> **Exercise directions**
An exact repetition of the records is required. Leave nothing out.

> **Data for analysis**
━━━━━━━━━━
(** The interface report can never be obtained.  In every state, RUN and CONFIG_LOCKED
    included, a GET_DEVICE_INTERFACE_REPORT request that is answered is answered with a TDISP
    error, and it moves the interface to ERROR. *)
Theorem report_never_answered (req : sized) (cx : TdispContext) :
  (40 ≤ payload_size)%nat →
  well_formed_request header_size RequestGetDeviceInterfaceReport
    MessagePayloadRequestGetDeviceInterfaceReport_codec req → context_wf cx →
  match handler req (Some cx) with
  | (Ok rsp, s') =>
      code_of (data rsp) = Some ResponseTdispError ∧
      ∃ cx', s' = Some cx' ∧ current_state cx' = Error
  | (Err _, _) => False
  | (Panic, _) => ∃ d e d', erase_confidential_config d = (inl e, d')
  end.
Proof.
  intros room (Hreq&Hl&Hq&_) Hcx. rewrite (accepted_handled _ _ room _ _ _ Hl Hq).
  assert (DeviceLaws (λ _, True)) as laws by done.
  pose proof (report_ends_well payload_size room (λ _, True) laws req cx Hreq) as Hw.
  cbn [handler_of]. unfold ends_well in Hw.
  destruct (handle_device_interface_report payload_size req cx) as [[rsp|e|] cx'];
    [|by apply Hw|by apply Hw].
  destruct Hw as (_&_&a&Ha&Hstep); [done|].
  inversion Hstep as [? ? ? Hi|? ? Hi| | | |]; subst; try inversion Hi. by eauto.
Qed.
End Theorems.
━━━━━━━━━━
> **Result**
(** The interface report can never be obtained.  In every state, RUN and CONFIG_LOCKED
    included, a GET_DEVICE_INTERFACE_REPORT request that is answered is answered with a TDISP
    error, and it moves the interface to ERROR. *)
Theorem report_never_answered (req : sized) (cx : TdispContext) :
  (40 ≤ payload_size)%nat →
  well_formed_request header_size RequestGetDeviceInterfaceReport
    MessagePayloadRequestGetDeviceInterfaceReport_codec req → context_wf cx →
  match handler req (Some cx) with
  | (Ok rsp, s') =>
      code_of (data rsp) = Some ResponseTdispError ∧
      ∃ cx', s' = Some cx' ∧ current_state cx' = Error
  | (Err _, _) => False
  | (Panic, _) => ∃ d e d', erase_confidential_config d = (inl e, d')
  end.
Proof.
  intros room (Hreq&Hl&Hq&_) Hcx. rewrite (accepted_handled _ _ room _ _ _ Hl Hq).
  assert (DeviceLaws (λ _, True)) as laws by done.
  pose proof (report_ends_well payload_size room (λ _, True) laws req cx Hreq) as Hw.
  cbn [handler_of]. unfold ends_well in Hw.
  destruct (handle_device_interface_report payload_size req cx) as [[rsp|e|] cx'];
    [|by apply Hw|by apply Hw].
  destruct Hw as (_&_&a&Ha&Hstep); [done|].
  inversion Hstep as [? ? ? Hi|? ? Hi| | | |]; subst; try inversion Hi. by eauto.
Qed.
End Theorems.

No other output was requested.